What to work on:
Should a line in the entries below contain "None", return that line.

[Data listing — start]

Definition Validate (inst : t) : res unit :=
  _ ← guard (is_set (BridgeId inst)) "BridgeId parameter is not set";
  _ ← guard (is_set (Decimals inst)) "Decimals parameter is not set";
  _ ← guard (is_set (MintNonce inst)) "MintNonce parameter is not set";
  _ ← guard (is_set (Symbol inst)) "Symbol parameter is not set";
  _ ← guard (is_set (Name inst)) "Name parameter is not set";
  _ ← guard (is_set (Uri inst)) "Uri parameter is not set";
  _ ← validate_account (AccountMetaSlice inst) 0 "accounts.Mint is not set";
  _ ← validate_account (AccountMetaSlice inst) 1 "accounts.Signer is not set";
  _ ← validate_account (AccountMetaSlice inst) 2 "accounts.TokenProgram is not set";
  _ ← validate_account (AccountMetaSlice inst) 3 "accounts.SystemProgram is not set";
  Ok tt.

Definition MarshalWithEncoder (obj : t) : res bytes :=
  b0 ← Encode TString (BridgeId obj);
  b1 ← Encode TU8 (Decimals obj);
  b2 ← Encode TU64 (MintNonce obj);
  b3 ← Encode TString (Symbol obj);
  b4 ← Encode TString (Name obj);
  b5 ← Encode TString (Uri obj);
  Ok (b0 ++ b1 ++ b2 ++ b3 ++ b4 ++ b5).

Definition UnmarshalWithDecoder (obj : t) (decoder : bytes) : res (t * bytes) :=
  r ← Decode TString decoder;
  let obj := SetBridgeId (fst r) obj in let decoder := snd r in
  r ← Decode TU8 decoder;
  let obj := SetDecimals (fst r) obj in let decoder := snd r in
  r ← Decode TU64 decoder;
  let obj := SetMintNonce (fst r) obj in let decoder := snd r in
  r ← Decode TString decoder;
  let obj := SetSymbol (fst r) obj in let decoder := snd r in
  r ← Decode TString decoder;
  let obj := SetName (fst r) obj in let decoder := snd r in
  r ← Decode TString decoder;
  let obj := SetUri (fst r) obj in let decoder := snd r in
  Ok (obj, decoder).

Definition NewInitWrappedMintInstruction
    (bridge_id : string) (decimals : Z) (mint_nonce : Z) (symbol : string)
    (name : string) (uri : string) (mint : PublicKey) (signer : PublicKey)
    (tokenProgram : PublicKey) (systemProgram : PublicKey) : res t :=
  let inst := NewInitWrappedMintInstructionBuilder in
  let inst := SetBridgeId bridge_id inst in
  let inst := SetDecimals decimals inst in
  let inst := SetMintNonce mint_nonce inst in
  let inst := SetSymbol symbol inst in
  let inst := SetName name inst in
  let inst := SetUri uri inst in
  inst ← SetMintAccount mint inst;
  inst ← SetSignerAccount signer inst;
  inst ← SetTokenProgramAccount tokenProgram inst;
  inst ← SetSystemProgramAccount systemProgram inst;
  Ok inst.

Definition params (x : t) : list field :=
  [mk_field TString (BridgeId x);
   mk_field TU8 (Decimals x);
   mk_field TU64 (MintNonce x);
   mk_field TString (Symbol x);
   mk_field TString (Name x);
   mk_field TString (Uri x)].

Lemma InitWrappedMint_roundtrip `{!SolanaGoSpec} x obj data rest :
  Forall field_typed (params x) → MarshalWithEncoder x = Ok data →
  UnmarshalWithDecoder obj (data ++ rest) =
    Ok (WithAccounts (AccountMetaSlice obj) x, rest).
Proof. unfold params, MarshalWithEncoder, UnmarshalWithDecoder. solve_roundtrip x. Qed.

Lemma InitWrappedMint_complete obj data x rest :
  UnmarshalWithDecoder obj data = Ok (x, rest) →
  Forall field_set (params x) ∧ AccountMetaSlice x = AccountMetaSlice obj.
Proof. unfold params, UnmarshalWithDecoder. solve_complete. Qed.

End instruction.
End InitWrappedMint.

(** *** [initialize.go] *)

Module Initialize.
Section instruction.
Context `{SolanaGo} (ProgramID : PublicKey).

Record t := mk {
  BridgeId : option string; Authorities : option (list bytes);
  AccountMetaSlice : list (option AccountMeta) }.

(** The embedded slice replaced. *)
Definition WithAccounts (accounts : list (option AccountMeta)) (inst : t) : t :=
    mk (BridgeId inst) (Authorities inst) accounts.

Definition NewInitializeInstructionBuilder : t :=
  mk None None (<[2%nat := Some (Meta SystemProgramAddress)]> (replicate 3 None)).

Definition SetBridgeId (bridge_id : string) (inst : t) : t :=
    mk (Some bridge_id) (Authorities inst) (AccountMetaSlice inst).

Definition SetAuthorities (authorities : list bytes) (inst : t) : t :=
    mk (BridgeId inst) (Some authorities) (AccountMetaSlice inst).

Definition SetAuthorityAccount (authority : PublicKey) (inst : t) : res t :=
  accounts ← set_at (AccountMetaSlice inst) 0 (Some (WRITE (Meta authority)));
  Ok (WithAccounts accounts inst).

Definition GetAuthorityAccount (inst : t) : option AccountMeta :=
  Get (AccountMetaSlice inst) 0.

Definition findAuthorityAddress (bridgeId : string) (knownBumpSeed : Z)
    : res (PublicKey * Z) :=
  let bumpSeed := 0 in
  bridgeIdSeed ← MarshalBorsh TString bridgeId;
  let seeds := [const_seed "authority"; bridgeIdSeed] in
  derive_address ProgramID seeds knownBumpSeed bumpSeed.

Definition findAuthorityAddressWithBumpSeed (bridgeId : string) (bumpSeed : Z) : res PublicKey :=
  fst <$> findAuthorityAddress bridgeId bumpSeed.

Definition MustfindAuthorityAddressWithBumpSeed (bridgeId : string) (bumpSeed : Z) : res PublicKey :=
  must (fst <$> findAuthorityAddress bridgeId bumpSeed).

Definition FindAuthorityAddress (bridgeId : string) : res (PublicKey * Z) :=
  findAuthorityAddress bridgeId 0.

Definition MustFindAuthorityAddress (bridgeId : string) : res PublicKey :=
  must (fst <$> findAuthorityAddress bridgeId 0).

Definition SetSignerAccount (signer : PublicKey) (inst : t) : res t :=
  accounts ← set_at (AccountMetaSlice inst) 1 (Some (SIGNER (WRITE (Meta signer))));
  Ok (WithAccounts accounts inst).

Definition GetSignerAccount (inst : t) : option AccountMeta :=
  Get (AccountMetaSlice inst) 1.

Definition SetSystemProgramAccount (systemProgram : PublicKey) (inst : t) : res t :=
  accounts ← set_at (AccountMetaSlice inst) 2 (Some (Meta systemProgram));
  Ok (WithAccounts accounts inst).

Definition GetSystemProgramAccount (inst : t) : option AccountMeta :=
  Get (AccountMetaSlice inst) 2.

Definition Validate (inst : t) : res unit :=
  _ ← guard (is_set (BridgeId inst)) "BridgeId parameter is not set";
  _ ← guard (is_set (Authorities inst)) "Authorities parameter is not set";
  _ ← validate_account (AccountMetaSlice inst) 0 "accounts.Authority is not set";
  _ ← validate_account (AccountMetaSlice inst) 1 "accounts.Signer is not set";
  _ ← validate_account (AccountMetaSlice inst) 2 "accounts.SystemProgram is not set";
  Ok tt.

Definition MarshalWithEncoder (obj : t) : res bytes :=
  b0 ← Encode TString (BridgeId obj);
  b1 ← Encode (TVecArr 33) (Authorities obj);
  Ok (b0 ++ b1).

Definition UnmarshalWithDecoder (obj : t) (decoder : bytes) : res (t * bytes) :=
  r ← Decode TString decoder;
  let obj := SetBridgeId (fst r) obj in let decoder := snd r in
  r ← Decode (TVecArr 33) decoder;
  let obj := SetAuthorities (fst r) obj in let decoder := snd r in
  Ok (obj, decoder).

Definition NewInitializeInstruction
    (bridge_id : string) (authorities : list bytes) (authority : PublicKey)
    (signer : PublicKey) (systemProgram : PublicKey) : res t :=
  let inst := NewInitializeInstructionBuilder in
  let inst := SetBridgeId bridge_id inst in
  let inst := SetAuthorities authorities inst in
  inst ← SetAuthorityAccount authority inst;
  inst ← SetSignerAccount signer inst;
  inst ← SetSystemProgramAccount systemProgram inst;
  Ok inst.

Definition params (x : t) : list field :=
  [mk_field TString (BridgeId x);
   mk_field (TVecArr 33) (Authorities x)].

Lemma Initialize_roundtrip `{!SolanaGoSpec} x obj data rest :
  Forall field_typed (params x) → MarshalWithEncoder x = Ok data →
  UnmarshalWithDecoder obj (data ++ rest) =
    Ok (WithAccounts (AccountMetaSlice obj) x, rest).
Proof. unfold params, MarshalWithEncoder, UnmarshalWithDecoder. solve_roundtrip x. Qed.

Lemma Initialize_complete obj data x rest :
  UnmarshalWithDecoder obj data = Ok (x, rest) →
  Forall field_set (params x) ∧ AccountMetaSlice x = AccountMetaSlice obj.
Proof. unfold params, UnmarshalWithDecoder. solve_complete. Qed.

End instruction.
End Initialize.

(** *** [withdraw_native.go] *)

Module WithdrawNative.
Section instruction.
Context `{SolanaGo} (ProgramID : PublicKey).

Record t := mk {
  BridgeId : option string; Hash : option bytes; Amount : option Z; Uid : option bytes;
  Signature : option bytes; RecoveryId : option Z;
  AccountMetaSlice : list (option AccountMeta) }.

(** The embedded slice replaced. *)
Definition WithAccounts (accounts : list (option AccountMeta)) (inst : t) : t :=
    mk (BridgeId inst) (Hash inst) (Amount inst) (Uid inst) (Signature inst)
    (RecoveryId inst) accounts.

Definition NewWithdrawNativeInstructionBuilder : t :=
  mk None None None None None None
  (<[4%nat := Some (Meta SystemProgramAddress)]> (replicate 5 None)).

Definition SetBridgeId (bridge_id : string) (inst : t) : t :=
    mk (Some bridge_id) (Hash inst) (Amount inst) (Uid inst) (Signature inst)
    (RecoveryId inst) (AccountMetaSlice inst).

Definition SetHash (hash : bytes) (inst : t) : t :=
    mk (BridgeId inst) (Some hash) (Amount inst) (Uid inst) (Signature inst)
    (RecoveryId inst) (AccountMetaSlice inst).

Definition SetAmount (amount : Z) (inst : t) : t :=
    mk (BridgeId inst) (Hash inst) (Some amount) (Uid inst) (Signature inst)
    (RecoveryId inst) (AccountMetaSlice inst).

Definition SetUid (uid : bytes) (inst : t) : t :=
    mk (BridgeId inst) (Hash inst) (Amount inst) (Some uid) (Signature inst)
    (RecoveryId inst) (AccountMetaSlice inst).

Definition SetSignature (signature : bytes) (inst : t) : t :=
    mk (BridgeId inst) (Hash inst) (Amount inst) (Uid inst) (Some signature)
    (RecoveryId inst) (AccountMetaSlice inst).

Definition SetRecoveryId (recovery_id : Z) (inst : t) : t :=
    mk (BridgeId inst) (Hash inst) (Amount inst) (Uid inst) (Signature inst)
    (Some recovery_id) (AccountMetaSlice inst).

Definition SetReceiverAccount (receiver : PublicKey) (inst : t) : res t :=
  accounts ← set_at (AccountMetaSlice inst) 0 (Some (WRITE (Meta receiver)));
  Ok (WithAccounts accounts inst).

Definition GetReceiverAccount (inst : t) : option AccountMeta :=
  Get (AccountMetaSlice inst) 0.

Definition SetAuthorityAccount (authority : PublicKey) (inst : t) : res t :=
  accounts ← set_at (AccountMetaSlice inst) 1 (Some (WRITE (Meta authority)));
  Ok (WithAccounts accounts inst).

Definition GetAuthorityAccount (inst : t) : option AccountMeta :=
  Get (AccountMetaSlice inst) 1.

Definition findAuthorityAddress (bridgeId : string) (knownBumpSeed : Z)
    : res (PublicKey * Z) :=
  let bumpSeed := 0 in
  bridgeIdSeed ← MarshalBorsh TString bridgeId;
  let seeds := [const_seed "authority"; bridgeIdSeed] in
  derive_address ProgramID seeds knownBumpSeed bumpSeed.

Definition findAuthorityAddressWithBumpSeed (bridgeId : string) (bumpSeed : Z) : res PublicKey :=
  fst <$> findAuthorityAddress bridgeId bumpSeed.

Definition MustfindAuthorityAddressWithBumpSeed (bridgeId : string) (bumpSeed : Z) : res PublicKey :=
  must (fst <$> findAuthorityAddress bridgeId bumpSeed).

Definition FindAuthorityAddress (bridgeId : string) : res (PublicKey * Z) :=
  findAuthorityAddress bridgeId 0.

Definition MustFindAuthorityAddress (bridgeId : string) : res PublicKey :=
  must (fst <$> findAuthorityAddress bridgeId 0).

Definition SetTxUsedAccount (txUsed : PublicKey) (inst : t) : res t :=
  accounts ← set_at (AccountMetaSlice inst) 2 (Some (WRITE (Meta txUsed)));
  Ok (WithAccounts accounts inst).

Definition GetTxUsedAccount (inst : t) : option AccountMeta :=
  Get (AccountMetaSlice inst) 2.

Definition findTxUsedAddress (hash : bytes) (bridgeId : string) (knownBumpSeed : Z)
    : res (PublicKey * Z) :=
  let bumpSeed := 0 in
  hashSeed ← MarshalBorsh (TArr 32) hash;
  bridgeIdSeed ← MarshalBorsh TString bridgeId;
  let seeds := [const_seed "withdraw"; hashSeed; bridgeIdSeed] in
  derive_address ProgramID seeds knownBumpSeed bumpSeed.

Definition findTxUsedAddressWithBumpSeed (hash : bytes) (bridgeId : string) (bumpSeed : Z) : res PublicKey :=
  fst <$> findTxUsedAddress hash bridgeId bumpSeed.

Definition MustfindTxUsedAddressWithBumpSeed (hash : bytes) (bridgeId : string) (bumpSeed : Z) : res PublicKey :=
  must (fst <$> findTxUsedAddress hash bridgeId bumpSeed).

Definition FindTxUsedAddress (hash : bytes) (bridgeId : string) : res (PublicKey * Z) :=
  findTxUsedAddress hash bridgeId 0.

Definition MustFindTxUsedAddress (hash : bytes) (bridgeId : string) : res PublicKey :=
  must (fst <$> findTxUsedAddress hash bridgeId 0).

[Data listing — finish]

The completed task:
  mk None None (<[2%nat := Some (Meta SystemProgramAddress)]> (replicate 3 None)).
  mk None None None None None None
  (<[4%nat := Some (Meta SystemProgramAddress)]> (replicate 5 None)).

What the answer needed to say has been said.